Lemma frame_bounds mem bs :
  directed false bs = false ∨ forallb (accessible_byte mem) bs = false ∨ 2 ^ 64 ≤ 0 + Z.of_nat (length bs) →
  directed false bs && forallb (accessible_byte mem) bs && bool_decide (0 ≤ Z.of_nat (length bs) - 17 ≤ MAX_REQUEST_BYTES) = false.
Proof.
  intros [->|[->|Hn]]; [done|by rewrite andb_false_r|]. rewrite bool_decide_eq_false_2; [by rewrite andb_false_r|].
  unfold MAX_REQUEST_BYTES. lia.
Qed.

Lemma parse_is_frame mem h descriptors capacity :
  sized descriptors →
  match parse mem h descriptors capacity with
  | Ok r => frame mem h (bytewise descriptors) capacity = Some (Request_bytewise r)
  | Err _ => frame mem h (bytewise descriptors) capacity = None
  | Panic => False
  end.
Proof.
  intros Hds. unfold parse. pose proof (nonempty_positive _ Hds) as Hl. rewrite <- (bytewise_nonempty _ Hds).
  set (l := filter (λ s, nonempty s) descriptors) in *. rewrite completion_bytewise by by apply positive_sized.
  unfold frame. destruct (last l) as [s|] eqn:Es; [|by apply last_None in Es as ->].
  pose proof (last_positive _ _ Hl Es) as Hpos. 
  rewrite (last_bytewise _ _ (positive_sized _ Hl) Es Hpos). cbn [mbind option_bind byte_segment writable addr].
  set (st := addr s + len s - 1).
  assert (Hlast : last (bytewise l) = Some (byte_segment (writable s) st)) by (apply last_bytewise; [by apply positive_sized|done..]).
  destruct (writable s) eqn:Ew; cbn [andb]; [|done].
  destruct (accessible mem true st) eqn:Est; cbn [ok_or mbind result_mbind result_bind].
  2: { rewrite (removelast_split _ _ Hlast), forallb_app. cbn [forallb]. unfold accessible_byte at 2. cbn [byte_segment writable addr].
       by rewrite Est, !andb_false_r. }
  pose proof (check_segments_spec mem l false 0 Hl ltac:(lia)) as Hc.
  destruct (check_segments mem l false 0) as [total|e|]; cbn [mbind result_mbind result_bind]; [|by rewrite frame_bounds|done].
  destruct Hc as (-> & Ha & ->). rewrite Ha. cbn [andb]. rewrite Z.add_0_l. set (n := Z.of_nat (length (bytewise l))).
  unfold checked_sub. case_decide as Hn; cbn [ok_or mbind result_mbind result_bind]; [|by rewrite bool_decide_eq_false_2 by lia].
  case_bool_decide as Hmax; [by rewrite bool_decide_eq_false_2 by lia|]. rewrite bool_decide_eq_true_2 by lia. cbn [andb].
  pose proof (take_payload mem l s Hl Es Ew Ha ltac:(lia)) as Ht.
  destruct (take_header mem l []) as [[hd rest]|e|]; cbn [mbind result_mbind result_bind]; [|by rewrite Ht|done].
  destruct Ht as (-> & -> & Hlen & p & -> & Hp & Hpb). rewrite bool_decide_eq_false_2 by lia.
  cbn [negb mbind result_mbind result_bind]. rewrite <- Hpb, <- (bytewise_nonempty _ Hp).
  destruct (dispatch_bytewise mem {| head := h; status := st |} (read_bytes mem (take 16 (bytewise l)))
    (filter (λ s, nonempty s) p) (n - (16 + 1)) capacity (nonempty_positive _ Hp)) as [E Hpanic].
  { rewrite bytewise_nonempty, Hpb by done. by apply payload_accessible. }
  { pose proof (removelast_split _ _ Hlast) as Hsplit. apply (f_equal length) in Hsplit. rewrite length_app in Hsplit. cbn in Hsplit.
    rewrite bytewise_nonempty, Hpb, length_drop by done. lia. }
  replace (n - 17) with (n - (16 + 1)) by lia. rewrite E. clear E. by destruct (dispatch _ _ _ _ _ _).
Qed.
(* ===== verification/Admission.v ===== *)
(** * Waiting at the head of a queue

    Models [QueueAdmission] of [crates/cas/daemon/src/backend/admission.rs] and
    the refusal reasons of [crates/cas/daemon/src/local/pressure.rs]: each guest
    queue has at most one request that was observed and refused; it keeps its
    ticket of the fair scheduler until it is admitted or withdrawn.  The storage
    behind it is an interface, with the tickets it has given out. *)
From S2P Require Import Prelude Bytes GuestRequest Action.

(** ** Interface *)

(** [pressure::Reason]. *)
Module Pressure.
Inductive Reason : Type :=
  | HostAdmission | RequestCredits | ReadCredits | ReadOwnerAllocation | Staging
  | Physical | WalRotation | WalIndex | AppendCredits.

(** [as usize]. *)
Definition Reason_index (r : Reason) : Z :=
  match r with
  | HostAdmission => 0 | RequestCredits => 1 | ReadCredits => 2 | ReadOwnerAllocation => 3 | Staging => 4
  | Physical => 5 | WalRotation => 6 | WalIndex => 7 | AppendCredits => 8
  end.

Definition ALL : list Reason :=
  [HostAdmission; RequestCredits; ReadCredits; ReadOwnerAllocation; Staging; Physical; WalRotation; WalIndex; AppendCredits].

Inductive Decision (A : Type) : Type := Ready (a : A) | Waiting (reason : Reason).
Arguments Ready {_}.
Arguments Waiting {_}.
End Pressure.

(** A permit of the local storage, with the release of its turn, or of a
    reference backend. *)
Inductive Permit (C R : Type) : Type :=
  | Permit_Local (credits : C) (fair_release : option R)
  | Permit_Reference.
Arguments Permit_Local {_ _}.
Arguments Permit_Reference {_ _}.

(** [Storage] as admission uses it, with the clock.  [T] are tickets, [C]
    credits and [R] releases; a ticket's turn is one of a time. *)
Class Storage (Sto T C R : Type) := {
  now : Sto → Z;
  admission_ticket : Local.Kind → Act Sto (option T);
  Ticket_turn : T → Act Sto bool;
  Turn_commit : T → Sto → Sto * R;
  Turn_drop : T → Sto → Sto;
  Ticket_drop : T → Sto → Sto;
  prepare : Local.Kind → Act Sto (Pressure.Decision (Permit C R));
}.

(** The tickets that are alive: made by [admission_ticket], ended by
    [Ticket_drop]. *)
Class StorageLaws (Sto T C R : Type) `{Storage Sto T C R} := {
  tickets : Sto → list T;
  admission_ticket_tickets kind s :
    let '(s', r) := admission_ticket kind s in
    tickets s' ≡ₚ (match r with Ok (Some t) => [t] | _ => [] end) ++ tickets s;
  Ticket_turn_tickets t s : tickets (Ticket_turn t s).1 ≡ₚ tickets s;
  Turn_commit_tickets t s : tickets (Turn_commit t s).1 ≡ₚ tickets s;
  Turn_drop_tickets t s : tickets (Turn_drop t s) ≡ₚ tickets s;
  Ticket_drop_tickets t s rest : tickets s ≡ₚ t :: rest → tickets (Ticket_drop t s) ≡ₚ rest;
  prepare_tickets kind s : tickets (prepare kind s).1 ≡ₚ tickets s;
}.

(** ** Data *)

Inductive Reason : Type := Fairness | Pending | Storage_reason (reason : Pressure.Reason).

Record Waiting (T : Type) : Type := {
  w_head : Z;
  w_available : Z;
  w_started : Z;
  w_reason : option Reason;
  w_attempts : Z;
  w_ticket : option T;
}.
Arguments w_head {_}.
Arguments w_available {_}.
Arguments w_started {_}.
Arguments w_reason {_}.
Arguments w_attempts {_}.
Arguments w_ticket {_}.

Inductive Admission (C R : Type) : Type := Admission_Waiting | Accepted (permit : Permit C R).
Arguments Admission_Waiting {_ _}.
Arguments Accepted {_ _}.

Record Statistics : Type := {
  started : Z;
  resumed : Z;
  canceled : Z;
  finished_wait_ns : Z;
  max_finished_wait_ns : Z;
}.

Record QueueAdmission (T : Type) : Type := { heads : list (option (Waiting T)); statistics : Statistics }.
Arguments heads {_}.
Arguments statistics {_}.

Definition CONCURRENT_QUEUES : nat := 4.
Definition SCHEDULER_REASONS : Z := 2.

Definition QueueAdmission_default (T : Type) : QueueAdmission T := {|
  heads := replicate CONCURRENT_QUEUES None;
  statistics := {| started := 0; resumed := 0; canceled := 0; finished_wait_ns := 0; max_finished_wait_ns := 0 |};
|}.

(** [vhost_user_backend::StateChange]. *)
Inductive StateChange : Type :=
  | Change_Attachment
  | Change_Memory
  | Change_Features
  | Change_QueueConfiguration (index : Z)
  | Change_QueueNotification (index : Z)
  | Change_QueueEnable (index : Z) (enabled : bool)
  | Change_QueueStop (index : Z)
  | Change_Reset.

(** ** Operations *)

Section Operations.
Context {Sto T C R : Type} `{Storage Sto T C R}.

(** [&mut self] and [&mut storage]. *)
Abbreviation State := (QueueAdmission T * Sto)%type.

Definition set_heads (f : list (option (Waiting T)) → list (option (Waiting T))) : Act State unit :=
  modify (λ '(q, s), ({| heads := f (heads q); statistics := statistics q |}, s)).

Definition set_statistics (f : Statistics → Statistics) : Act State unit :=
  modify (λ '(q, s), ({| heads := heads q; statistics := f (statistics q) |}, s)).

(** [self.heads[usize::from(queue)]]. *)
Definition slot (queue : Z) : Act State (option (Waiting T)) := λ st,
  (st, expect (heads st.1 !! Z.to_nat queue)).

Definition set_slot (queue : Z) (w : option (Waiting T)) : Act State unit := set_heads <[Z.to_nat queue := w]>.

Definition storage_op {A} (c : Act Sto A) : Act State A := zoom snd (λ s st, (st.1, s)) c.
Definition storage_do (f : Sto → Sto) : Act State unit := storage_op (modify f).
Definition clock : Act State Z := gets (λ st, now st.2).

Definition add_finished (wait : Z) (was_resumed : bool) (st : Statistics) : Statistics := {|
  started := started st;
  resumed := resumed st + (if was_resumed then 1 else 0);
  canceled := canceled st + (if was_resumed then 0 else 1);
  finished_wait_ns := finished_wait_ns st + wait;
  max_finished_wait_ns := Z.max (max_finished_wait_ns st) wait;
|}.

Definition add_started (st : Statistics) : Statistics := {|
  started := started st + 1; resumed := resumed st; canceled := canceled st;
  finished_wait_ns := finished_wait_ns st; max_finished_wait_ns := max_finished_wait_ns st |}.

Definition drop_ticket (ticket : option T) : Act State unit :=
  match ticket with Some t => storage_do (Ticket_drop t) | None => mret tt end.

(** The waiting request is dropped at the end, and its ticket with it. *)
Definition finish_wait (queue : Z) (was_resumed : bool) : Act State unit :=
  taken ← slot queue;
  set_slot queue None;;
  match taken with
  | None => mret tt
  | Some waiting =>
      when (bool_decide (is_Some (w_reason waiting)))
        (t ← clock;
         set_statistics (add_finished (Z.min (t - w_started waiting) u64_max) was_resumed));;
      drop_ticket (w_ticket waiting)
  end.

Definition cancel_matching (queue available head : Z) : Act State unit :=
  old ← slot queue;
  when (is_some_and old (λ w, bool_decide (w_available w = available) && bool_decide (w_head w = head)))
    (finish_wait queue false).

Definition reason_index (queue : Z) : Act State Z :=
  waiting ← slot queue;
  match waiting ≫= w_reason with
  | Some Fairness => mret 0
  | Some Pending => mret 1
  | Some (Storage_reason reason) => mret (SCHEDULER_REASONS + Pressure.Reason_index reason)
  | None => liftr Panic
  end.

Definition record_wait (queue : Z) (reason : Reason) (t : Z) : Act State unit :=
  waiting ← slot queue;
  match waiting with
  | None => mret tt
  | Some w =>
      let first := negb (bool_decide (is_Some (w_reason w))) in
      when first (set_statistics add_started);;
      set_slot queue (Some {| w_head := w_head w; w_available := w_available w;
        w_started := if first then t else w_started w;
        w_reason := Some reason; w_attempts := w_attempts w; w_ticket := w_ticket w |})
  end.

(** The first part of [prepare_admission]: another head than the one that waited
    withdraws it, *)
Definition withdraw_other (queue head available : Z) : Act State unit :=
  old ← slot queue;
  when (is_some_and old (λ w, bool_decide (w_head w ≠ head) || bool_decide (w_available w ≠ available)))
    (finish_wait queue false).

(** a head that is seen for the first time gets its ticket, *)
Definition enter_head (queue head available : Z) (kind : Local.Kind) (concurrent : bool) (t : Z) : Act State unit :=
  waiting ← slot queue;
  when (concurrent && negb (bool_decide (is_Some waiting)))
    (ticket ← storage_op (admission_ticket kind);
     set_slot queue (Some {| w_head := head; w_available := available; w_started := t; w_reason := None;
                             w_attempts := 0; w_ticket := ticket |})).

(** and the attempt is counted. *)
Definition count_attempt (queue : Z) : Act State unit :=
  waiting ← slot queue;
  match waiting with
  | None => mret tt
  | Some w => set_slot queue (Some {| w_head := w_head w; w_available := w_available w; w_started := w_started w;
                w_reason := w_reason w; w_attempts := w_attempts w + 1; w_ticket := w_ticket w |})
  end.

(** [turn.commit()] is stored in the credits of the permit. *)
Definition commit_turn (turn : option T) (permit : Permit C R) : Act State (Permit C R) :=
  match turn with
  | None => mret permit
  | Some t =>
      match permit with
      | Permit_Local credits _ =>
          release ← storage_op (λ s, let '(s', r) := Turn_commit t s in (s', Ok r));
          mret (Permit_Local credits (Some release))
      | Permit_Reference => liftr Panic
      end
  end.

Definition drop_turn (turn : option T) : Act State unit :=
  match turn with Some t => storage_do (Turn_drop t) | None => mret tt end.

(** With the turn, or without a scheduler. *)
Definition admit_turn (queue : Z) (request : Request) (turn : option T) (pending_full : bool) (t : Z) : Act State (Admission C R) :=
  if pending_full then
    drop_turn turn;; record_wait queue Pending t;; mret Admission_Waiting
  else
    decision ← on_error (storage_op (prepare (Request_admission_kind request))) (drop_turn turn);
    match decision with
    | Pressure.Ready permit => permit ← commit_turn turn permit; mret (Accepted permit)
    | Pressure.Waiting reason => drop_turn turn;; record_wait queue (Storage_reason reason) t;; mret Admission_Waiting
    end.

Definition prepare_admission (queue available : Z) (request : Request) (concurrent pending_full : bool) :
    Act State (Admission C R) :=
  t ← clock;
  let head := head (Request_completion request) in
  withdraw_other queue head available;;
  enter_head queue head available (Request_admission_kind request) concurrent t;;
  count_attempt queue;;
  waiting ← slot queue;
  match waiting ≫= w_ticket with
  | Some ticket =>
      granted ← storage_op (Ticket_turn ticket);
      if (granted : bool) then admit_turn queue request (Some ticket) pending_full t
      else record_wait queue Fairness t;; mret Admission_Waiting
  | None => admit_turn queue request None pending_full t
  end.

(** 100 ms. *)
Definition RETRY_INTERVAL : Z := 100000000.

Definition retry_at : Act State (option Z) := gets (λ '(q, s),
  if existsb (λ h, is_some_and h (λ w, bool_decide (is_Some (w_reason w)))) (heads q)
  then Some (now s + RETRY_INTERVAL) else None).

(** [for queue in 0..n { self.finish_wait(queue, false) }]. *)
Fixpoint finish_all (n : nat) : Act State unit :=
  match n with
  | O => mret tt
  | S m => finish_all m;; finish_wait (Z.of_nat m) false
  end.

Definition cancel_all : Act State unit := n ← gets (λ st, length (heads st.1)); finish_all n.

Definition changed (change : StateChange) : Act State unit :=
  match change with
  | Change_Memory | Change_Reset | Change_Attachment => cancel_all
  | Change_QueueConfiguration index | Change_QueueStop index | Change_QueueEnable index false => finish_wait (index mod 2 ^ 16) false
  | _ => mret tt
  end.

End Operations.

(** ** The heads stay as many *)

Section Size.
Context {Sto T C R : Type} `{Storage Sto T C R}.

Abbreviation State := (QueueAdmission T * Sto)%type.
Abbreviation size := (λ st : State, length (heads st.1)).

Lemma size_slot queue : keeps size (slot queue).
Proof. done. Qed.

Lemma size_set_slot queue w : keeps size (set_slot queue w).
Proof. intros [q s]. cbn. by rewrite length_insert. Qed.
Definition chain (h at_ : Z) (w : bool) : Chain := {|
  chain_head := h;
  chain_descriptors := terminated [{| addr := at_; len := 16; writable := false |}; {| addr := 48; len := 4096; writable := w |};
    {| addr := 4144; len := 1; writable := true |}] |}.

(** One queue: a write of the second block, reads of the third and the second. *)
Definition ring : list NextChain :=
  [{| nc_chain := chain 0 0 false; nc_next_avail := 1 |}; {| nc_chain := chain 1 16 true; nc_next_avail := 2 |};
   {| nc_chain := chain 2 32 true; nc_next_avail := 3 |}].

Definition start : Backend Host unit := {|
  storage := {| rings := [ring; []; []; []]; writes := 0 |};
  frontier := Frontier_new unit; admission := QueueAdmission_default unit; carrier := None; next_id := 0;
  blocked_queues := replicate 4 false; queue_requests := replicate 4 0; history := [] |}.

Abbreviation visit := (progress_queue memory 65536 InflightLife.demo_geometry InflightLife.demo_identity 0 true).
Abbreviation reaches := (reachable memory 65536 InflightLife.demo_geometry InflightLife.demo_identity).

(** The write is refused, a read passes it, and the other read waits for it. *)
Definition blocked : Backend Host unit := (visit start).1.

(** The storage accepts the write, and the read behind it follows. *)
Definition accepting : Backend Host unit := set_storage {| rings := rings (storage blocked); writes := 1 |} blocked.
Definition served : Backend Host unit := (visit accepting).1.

· · · · · · ·

Goal of the exercise ▸ The required output is the entries from their opening line through the line holding "Some (Request_bytewise r)", repeated exactly, with both end lines kept.

Result below ▸
Lemma frame_bounds mem bs :
  directed false bs = false ∨ forallb (accessible_byte mem) bs = false ∨ 2 ^ 64 ≤ 0 + Z.of_nat (length bs) →
  directed false bs && forallb (accessible_byte mem) bs && bool_decide (0 ≤ Z.of_nat (length bs) - 17 ≤ MAX_REQUEST_BYTES) = false.
Proof.
  intros [->|[->|Hn]]; [done|by rewrite andb_false_r|]. rewrite bool_decide_eq_false_2; [by rewrite andb_false_r|].
  unfold MAX_REQUEST_BYTES. lia.
Qed.

Lemma parse_is_frame mem h descriptors capacity :
  sized descriptors →
  match parse mem h descriptors capacity with
  | Ok r => frame mem h (bytewise descriptors) capacity = Some (Request_bytewise r)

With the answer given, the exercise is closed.